(** The four facts behind the answer "applicable". *)
Lemma prepare_true (Inputs : Selection) (This0 This : AddUsing) :
  prepare Inputs This0 = (true, This) ->
  let SM := getSourceManager (AST Inputs) in
  let Q := QualifierToRemove This in
  (exists ND, namespaceOf Q = Some ND)
  /\ (Name This =? "")%string = false
  /\ isMacroBodyExpansion SM (getBeginLoc Q) = false
  /\ isWrittenInSameFile SM (getBeginLoc Q) (getEndLoc Q) = true.
Proof.
  unfold prepare.
  destruct (commonAncestor Inputs) as [Node0|]; [|discriminate].
  set (This' := setCandidate (walkUp Node0) This0).
  destruct (hasQualifier (QualifierToRemove This')); [|discriminate].
  destruct (namespaceOf (QualifierToRemove This')) as [ND|] eqn:HND;
    [|discriminate].
  destruct (Name This' =? "")%string eqn:Hname; [discriminate|].
  cbn [negb orb].
  destruct (isMacroBodyExpansion _ _) eqn:Hbody; [discriminate|].
  destruct (isWrittenInSameFile _ _ _) eqn:Hsame; [|discriminate].
  cbn [negb orb]. intros [= <-]. cbn zeta.
  rewrite HND, Hname, Hbody, Hsame. eauto.
Qed.

Lemma prepare_state (Inputs : Selection) (This0 This : AddUsing) (b : bool)
  (Node0 : Node) :
  commonAncestor Inputs = Some Node0 ->
  prepare Inputs This0 = (b, This) ->
  This = setCandidate (walkUp Node0) This0.
Proof.
  unfold prepare. intros ->.
  destruct (_ || _ || _); [now intros [= _ <-]|].
  destruct (_ || _); now intros [= _ <-].
Qed.

(** C6: a candidate the validator accepts has a qualifier with at least one
    segment, every segment of which resolves to a namespace, and a name
    that is not empty; a candidate that is not of this form is answered
    "not applicable". *)
Theorem C6_validator_accepts_namespace_chains
  (Inputs : Selection) (This0 This : AddUsing) (b : bool) :
  prepare Inputs This0 = (b, This) ->
  (b = true -> namespaceChain This)
  /\ (~ namespaceChain This -> b = false).
Proof.
  intros Hprep.
  assert (Haccept : b = true -> namespaceChain This).
  { intros ->. destruct (prepare_true _ _ _ Hprep) as ((ND & HND) & Hname & _).
    unfold namespaceOf in HND.
    destruct (getNestedNameSpecifier (QualifierToRemove This)) as [NNS|] eqn:HQ;
      [|discriminate].
    apply resolveChain_Some in HND as [Hne Hall].
    exists NNS. repeat split; try assumption.
    now apply String.eqb_neq. }
  split; [exact Haccept|].
  intros Hnot. destruct b; [|reflexivity].
  now destruct Hnot; apply Haccept.
Qed.

(** C6 on the file of [Nested]. *)
Lemma C6_witness :
  namespaceChain (snd (prepare Nested.Inputs newAddUsing)).
Proof.
  apply (C6_validator_accepts_namespace_chains
           Nested.Inputs newAddUsing _ true); reflexivity.
Defined.

(** C7: [prepare] answers "not applicable" when the qualifier begins inside
    the expansion of a macro body, and when its begin and end are not
    written in the same file; a namespace qualifier with a name that begins
    in a macro argument and is written in one file is accepted. *)
Theorem C7_macro_qualifiers
  (Inputs : Selection) (This0 This : AddUsing) (b : bool) :
  let SM := getSourceManager (AST Inputs) in
  let Q := QualifierToRemove This in
  prepare Inputs This0 = (b, This) ->
  (isMacroBodyExpansion SM (getBeginLoc Q) = true
   \/ isWrittenInSameFile SM (getBeginLoc Q) (getEndLoc Q) = false ->
   b = false)
  /\ (commonAncestor Inputs <> None ->
      namespaceChain This ->
      isMacroArgExpansion SM (getBeginLoc Q) = true ->
      isWrittenInSameFile SM (getBeginLoc Q) (getEndLoc Q) = true ->
      b = true).
Proof.
  intros SM Q Hprep. split.
  - intros Hmacro. destruct b; [|reflexivity].
    destruct (prepare_true _ _ _ Hprep) as (_ & _ & Hbody & Hsame).
    fold SM Q in Hbody, Hsame. destruct Hmacro; congruence.
  - intros Hnode Hchain Harg Hsame.
    destruct (commonAncestor Inputs) as [Node0|] eqn:HA; [|congruence].
    pose proof (prepare_state _ _ _ _ _ HA Hprep) as HThis.
    destruct (namespaceChain_checks _ Hchain) as (HhasQ & (ND & HND) & Hname).
    assert (Hbody : isMacroBodyExpansion SM (getBeginLoc Q) = false).
    { unfold isMacroArgExpansion in Harg. unfold isMacroBodyExpansion.
      now destruct (getLocKind SM (getBeginLoc Q)). }
    unfold prepare in Hprep. rewrite HA in Hprep. cbv zeta in Hprep.
    rewrite <- HThis in Hprep. subst SM Q.
    rewrite HhasQ, HND, Hname, Hbody, Hsame in Hprep.
    cbn in Hprep. congruence.
Qed.
(** X12: [process_query] returns a result whatever fails after the safety
    check: the completion call, the clock, the cost, the parse, the logging.
    An exception can only escape from the rejection of a query, when the
    elapsed time cannot be converted to an integer. *)
Theorem only_a_rejection_can_raise (E : env) (self : self_t) (q : str) (cs : bool)
        (w : world) :
  (exists r w', process_query E self q cs w = (Ok r, w'))
  \/ (cs = true
      /\ is_safe (check_prompt (openai E) q) = false
      /\ exists e w',
          process_query E self q cs w = (Raise e, w')
          /\ elapsed_ms (time_time E (ticks w)) (time_time E (S (S (ticks w)))) = Raise e).
Proof.
  destruct (passes_safety E q cs) eqn:Hp.
  - left. rewrite (@process_query_passed E self q cs w Hp). apply complete_ok.
  - unfold passes_safety in Hp. apply orb_false_iff in Hp as [Hcs Hs].
    apply negb_false_iff in Hcs. subst cs.
    rewrite PipelineFacts.process_query_run. cbv zeta. rewrite Hs. cbv [negb].
    rewrite PipelineFacts.reject_run.
    change (ticks (record_call (ModerationCall q) (tick w))) with (S (ticks w)).
    destruct (elapsed_ms (time_time E (ticks w)) (time_time E (S (S (ticks w)))))
      as [latency|e].
    + left. now do 2 eexists.
    + right. repeat split; try reflexivity. now do 2 eexists.
Qed.

(** The escape happens: with a clock that turns infinite, rejecting a
    query raises [OverflowError]. *)
Example rejection_can_raise :
  exists e w',
    process_query MoreExamples.broken_clock Examples.self0 (u "jailbreak") true Examples.fresh
    = (Raise e, w')
    /\ exn_class_of e = OverflowError.
Proof. do 2 eexists. split; [vm_compute; reflexivity | reflexivity]. Qed.
(** * idn2module.c: the Python binding around GNU libidn2

    The module provides four functions, [utoa], [lookup], [register] and
    [atou], and the exception [idn2.error] raised when a libidn2 routine
    returns an error code.  This development embeds the binding itself:
    argument parsing, the call into the engine, the test of the return
    code, the construction of the result object and the translation of an
    error code into an exception message ([setidn2errstr]).

    The engine (libidn2) and its header idn2.h are not part of the module.
    The constants and the four entry points the module uses are therefore
    parameters of the development ([idn2_h]): nothing is assumed about the
    values of the former or the answers of the latter.

    The CPython calls are modelled with the error paths they have for
    the objects the module can be handed: the argument parser refusing an
    argument, a string that cannot be encoded or decoded as UTF-8, and
    the "#" format unit, which CPython 3.10 to 3.12 refuse in a module
    that, like this one, does not define [PY_SSIZE_T_CLEAN] ([CPython]).
    Memory exhaustion inside the calls of the four functions is left
    out; in [PyInit_idn2] it is what the three tests of the source are
    about, and is modelled. *)

From Stdlib Require Import ZArith List String Ascii Bool Lia.
From Stdlib Require Import Decimal DecimalPos DecimalZ DecimalString.
Import ListNotations.
Local Open Scope string_scope.
Local Open Scope Z_scope.

(* ===================================================================== *)
(** ** C strings and Python buffers *)
(* ===================================================================== *)

(** A buffer of bytes.  A Python [bytes] object and the UTF-8 encoding of
    a Python [str] are such buffers and may hold NUL bytes anywhere. *)
Definition buffer := string.

Definition NUL : ascii := Ascii.zero.

(** What a C function sees when it is handed a [const char *] to the
    start of a buffer: the bytes before the first NUL. *)
Fixpoint c_str (b : buffer) : string :=
  match b with
  | EmptyString => EmptyString
  | String c rest => if Ascii.eqb c NUL then EmptyString else String c (c_str rest)
  end.

(** [strlen(p) != len], the test CPython uses to refuse embedded NULs. *)
Fixpoint has_nul (b : buffer) : bool :=
  match b with
  | EmptyString => false
  | String c rest => Ascii.eqb c NUL || has_nul rest
  end.

(* ===================================================================== *)
(** ** idn2.h: constants and prototypes *)
(* ===================================================================== *)

(** What the module takes from idn2.h, which it only includes: the
    return codes and flags it names, whose numeric values the header
    fixes, and the four entry points of the engine it calls.  An entry
    point takes its C arguments and gives its return code together with
    what it stored through the output pointer.  The entry points are
    functions of their arguments: the engine keeps no state across
    calls. *)
Record idn2_h : Type := {
  IDN2_OK : Z;
  IDN2_MALLOC : Z;
  IDN2_NO_CODESET : Z;
  IDN2_ICONV_FAIL : Z;
  IDN2_ENCODING_ERROR : Z;
  IDN2_NFC : Z;
  IDN2_PUNYCODE_BAD_INPUT : Z;
  IDN2_PUNYCODE_BIG_OUTPUT : Z;
  IDN2_PUNYCODE_OVERFLOW : Z;
  IDN2_TOO_BIG_DOMAIN : Z;
  IDN2_TOO_BIG_LABEL : Z;
  IDN2_INVALID_ALABEL : Z;
  IDN2_UALABEL_MISMATCH : Z;
  IDN2_INVALID_FLAGS : Z;
  IDN2_NOT_NFC : Z;
  IDN2_2HYPHEN : Z;
  IDN2_HYPHEN_STARTEND : Z;
  IDN2_LEADING_COMBINING : Z;
  IDN2_DISALLOWED : Z;
  IDN2_CONTEXTJ : Z;
  IDN2_CONTEXTJ_NO_RULE : Z;
  IDN2_CONTEXTO : Z;
  IDN2_CONTEXTO_NO_RULE : Z;
  IDN2_UNASSIGNED : Z;
  IDN2_BIDI : Z;
  IDN2_DOT_IN_LABEL : Z;
  IDN2_INVALID_TRANSITIONAL : Z;
  IDN2_INVALID_NONTRANSITIONAL : Z;
  (* flags *)
  IDN2_NFC_INPUT : Z;
  IDN2_NO_TR46 : Z;
  (* entry points *)
  idn2_to_ascii_8z : string -> Z -> Z * buffer;
  idn2_lookup_u8 : string -> Z -> Z * buffer;
  idn2_register_u8 : option string -> option string -> Z -> Z * buffer;
  idn2_to_unicode_8z8z : string -> Z -> Z * buffer
}.

(* ===================================================================== *)
(** ** Python objects and the error indicator *)
(* ===================================================================== *)

(** The argument and result objects the module handles.  A [str] is kept
    as its UTF-8 encoding, the form in which the "s" and "z" formats hand
    it to C and in which [PyUnicode_FromString] reads it.  A [str] that
    holds a lone surrogate has no UTF-8 encoding and is an object of its
    own.  ([PyUnicode u] with [u] not well-formed UTF-8 stands for no
    [str]; nothing below needs to exclude it.) *)
Inductive PyObject : Type :=
| Py_None
| PyUnicode (utf8 : buffer)
| PyBytes (b : buffer)
| PyLong (n : Z)
| PyUnicode_unencodable.

(** Exception classes.  [PyErr_NewException name] makes a new class. *)
Inductive PyExc : Type :=
| PyExc_TypeError
| PyExc_ValueError
| NewException (name : string)
| PyExc_SystemError
| PyExc_UnicodeEncodeError
| PyExc_UnicodeDecodeError.

(** [Idn2Error], as [PyInit_idn2] sets it. *)
Definition Idn2Error : PyExc := NewException "idn2.error".

(** A raised exception: its class and message.  The messages of the
    exceptions raised inside CPython ([PyArg_ParseTuple],
    [PyUnicode_FromString]) are CPython's own and are not modelled
    ([None]). *)
Definition PyErr : Type := (PyExc * option string)%type.

(** The calls into the engine, as they are made. *)
Inductive EngineCall : Type :=
| Call_to_ascii_8z (src : string) (flags : Z)
| Call_lookup_u8 (src : string) (flags : Z)
| Call_register_u8 (ulabel alabel : option string) (flags : Z)
| Call_to_unicode_8z8z (src : string) (flags : Z).

(** The part of the interpreter state the module touches: the error
    indicator, and (as ghost state) the engine calls made so far, the
    latest first. *)
Record PyThreadState : Type := {
  curexc : option PyErr;
  conversions : list EngineCall
}.

Definition M (A : Type) : Type := PyThreadState -> A * PyThreadState.

Definition ret {A} (a : A) : M A := fun st => (a, st).
Definition bind {A B} (m : M A) (k : A -> M B) : M B :=
  fun st => let (a, st') := m st in k a st'.

Declare Scope py_scope.
Delimit Scope py_scope with py.
Notation "x <- m ;; k" := (bind m (fun x => k))
  (at level 100, m at next level, right associativity) : py_scope.
Notation "m ;; k" := (bind m (fun _ => k))
  (at level 100, right associativity) : py_scope.
Local Open Scope py_scope.

(** [PyErr_SetString(cls, msg)] and [PyErr_SetObject(cls, str)]. *)
Definition PyErr_SetString (cls : PyExc) (msg : string) : M unit :=
  fun st => (tt, {| curexc := Some (cls, Some msg); conversions := conversions st |}).

Definition PyErr_SetObject (cls : PyExc) (msg : string) : M unit :=
  PyErr_SetString cls msg.

(** [PyErr_Clear()]. *)
Definition PyErr_Clear (st : PyThreadState) : PyThreadState :=
  {| curexc := None; conversions := conversions st |}.

(** An exception raised inside CPython's argument parser. *)
Definition PyErr_Parse (cls : PyExc) : M unit :=
  fun st => (tt, {| curexc := Some (cls, None); conversions := conversions st |}).

(** The C [%d] conversion of [PyUnicode_FromFormat]. *)
Definition format_d (n : Z) : string := NilZero.string_of_int (Z.to_int n).

(* ===================================================================== *)
(** ** Argument parsing and result construction (CPython) *)
(* ===================================================================== *)

(** The CPython the module is built against and runs on.  The module
    includes Python.h without defining [PY_SSIZE_T_CLEAN] first.  CPython
    3.10 to 3.12 then refuse to convert a format unit with "#" and raise
    [SystemError], whatever the argument; CPython up to 3.9 converts it.
    Which one is at hand is a parameter. *)
Record CPython : Type := {
  hash_needs_PY_SSIZE_T_CLEAN : bool
}.

(** Format unit "s": a [str] without embedded NUL, as a C string.  A
    [str] that cannot be encoded raises [UnicodeEncodeError]. *)
Definition parse_s (o : PyObject) : PyExc + buffer :=
  match o with
  | PyUnicode u => if has_nul u then inl PyExc_ValueError else inr u
  | PyUnicode_unencodable => inl PyExc_UnicodeEncodeError
  | _ => inl PyExc_TypeError
  end.

(** Format unit "y": a [bytes] object without embedded NUL. *)
Definition parse_y (o : PyObject) : PyExc + buffer :=
  match o with
  | PyBytes b => if has_nul b then inl PyExc_ValueError else inr b
  | _ => inl PyExc_TypeError
  end.

(** Format unit "z": like "s", and [None] gives the NULL pointer. *)
Definition parse_z (o : PyObject) : PyExc + option buffer :=
  match o with
  | Py_None => inr None
  | PyUnicode u => if has_nul u then inl PyExc_ValueError else inr (Some u)
  | PyUnicode_unencodable => inl PyExc_UnicodeEncodeError
  | _ => inl PyExc_TypeError
  end.

(** Format unit "z#": a [str], a [bytes] object or [None]; the buffer is
    handed over together with its length and may hold NUL bytes.  Where
    "#" needs [PY_SSIZE_T_CLEAN], the unit is refused before the argument
    is looked at. *)
Definition parse_z_hash (py : CPython) (o : PyObject) : PyExc + option buffer :=
  if hash_needs_PY_SSIZE_T_CLEAN py then inl PyExc_SystemError
  else
    match o with
    | Py_None => inr None
    | PyUnicode u => inr (Some u)
    | PyBytes b => inr (Some b)
    | PyUnicode_unencodable => inl PyExc_UnicodeEncodeError
    | _ => inl PyExc_TypeError
    end.

(** [PyArg_ParseTuple(args, "s", &ulabel)]. *)
Definition PyArg_ParseTuple_s (args : list PyObject) : PyExc + buffer :=
  match args with
  | [o] => parse_s o
  | _ => inl PyExc_TypeError
  end.

(** [PyArg_ParseTuple(args, "y", &alabel)]. *)
Definition PyArg_ParseTuple_y (args : list PyObject) : PyExc + buffer :=
  match args with
  | [o] => parse_y o
  | _ => inl PyExc_TypeError
  end.
(** C6: [compute_indicators] returns a result on every list of bars:
    the dict built in the [try] when nothing raises, and exactly the
    defaults (rsi 50.0, macd neutral, both averages None) as soon as
    [_to_dataframe] or any of the four helper calls raises. *)
Theorem compute_indicators_never_fails (ohlcv : list Bar) :
  ((exists r, compute_indicators_try ohlcv = Ok r /\ compute_indicators ohlcv = r)
   \/ (exists e, compute_indicators_try ohlcv = Raise e
                 /\ compute_indicators ohlcv = indicator_defaults))
  /\ (forall e, _to_dataframe ohlcv = Raise e ->
                compute_indicators ohlcv = indicator_defaults)
  /\ (forall df e, _to_dataframe ohlcv = Ok df ->
        _calc_rsi df 14 = Raise e \/ _calc_macd_signal df = Raise e
        \/ _calc_ma df 20 = Raise e \/ _calc_ma df 60 = Raise e ->
        compute_indicators ohlcv = indicator_defaults)
  /\ rsi indicator_defaults = Fin 50 /\ macd indicator_defaults = neutral
  /\ ma20 indicator_defaults = None /\ ma60 indicator_defaults = None.
Proof.
  split; [|split; [|split; [|repeat split]]].
  - unfold compute_indicators.
    destruct (compute_indicators_try ohlcv) as [r|e].
    + left. exists r. split; reflexivity.
    + right. exists e. split; reflexivity.
  - intros e H. apply (compute_indicators_raise ohlcv e).
    unfold compute_indicators_try. apply bind_raise, H.
  - intros df e Hdf H.
    assert (exists e', compute_indicators_try ohlcv = Raise e') as [e' He'].
    { unfold compute_indicators_try. rewrite (bind_ok _ _ _ Hdf).
      destruct (_calc_rsi df 14) as [r|e1]; simpl; [|eauto].
      destruct (_calc_macd_signal df) as [m|e2]; simpl; [|eauto].
      destruct (_calc_ma df 20) as [a|e3]; simpl; [|eauto].
      destruct (_calc_ma df 60) as [b|e4]; simpl; [|eauto].
      destruct H as [H|[H|[H|H]]]; discriminate. }
    apply (compute_indicators_raise ohlcv e' He').
Qed.

(** The empty list and a list of dicts without a "close" key take the
    [except] branch ([df["close"]] raises KeyError). *)
Example compute_indicators_empty :
  _to_dataframe [] = Raise KeyError /\ compute_indicators [] = indicator_defaults.
Proof. split; reflexivity. Qed.

Example compute_indicators_no_close_key :
  compute_indicators [mkBar (Val "2024-01-01"%string) Absent] = indicator_defaults.
Proof. reflexivity. Qed.

Lemma iloc_last_inv {A} (xs : list A) (x : A) :
  iloc_last xs = Ok x -> exists front, xs = front ++ [x].
Proof.
  destruct xs as [|y r]; [discriminate|].
  destruct (exists_last (l := y :: r)) as (front & z & E); [discriminate|].
  rewrite E, iloc_last_app. intro H. inversion H; subst. exists front.
  reflexivity.
Qed.

Lemma length_ewm_adjust_from alpha min_periods (xs : list Q) : forall num den n,
  length (ewm_adjust_from alpha num den n min_periods xs) = length xs.
Proof.
  induction xs as [|x r IH]; intros num den n; simpl; [reflexivity|].
  rewrite IH. reflexivity.
Qed.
*****
▸ **Directions for this task**
A word-for-word copy of the lines above from the one with "values of the" through the one with "From Stdlib Require Import Decimal", inclusive, is the only output wanted.

▸ **Written reply**
    values of the former or the answers of the latter.

    The CPython calls are modelled with the error paths they have for
    the objects the module can be handed: the argument parser refusing an
    argument, a string that cannot be encoded or decoded as UTF-8, and
    the "#" format unit, which CPython 3.10 to 3.12 refuse in a module
    that, like this one, does not define [PY_SSIZE_T_CLEAN] ([CPython]).
    Memory exhaustion inside the calls of the four functions is left
    out; in [PyInit_idn2] it is what the three tests of the source are
    about, and is modelled. *)

From Stdlib Require Import ZArith List String Ascii Bool Lia.
From Stdlib Require Import Decimal DecimalPos DecimalZ DecimalString.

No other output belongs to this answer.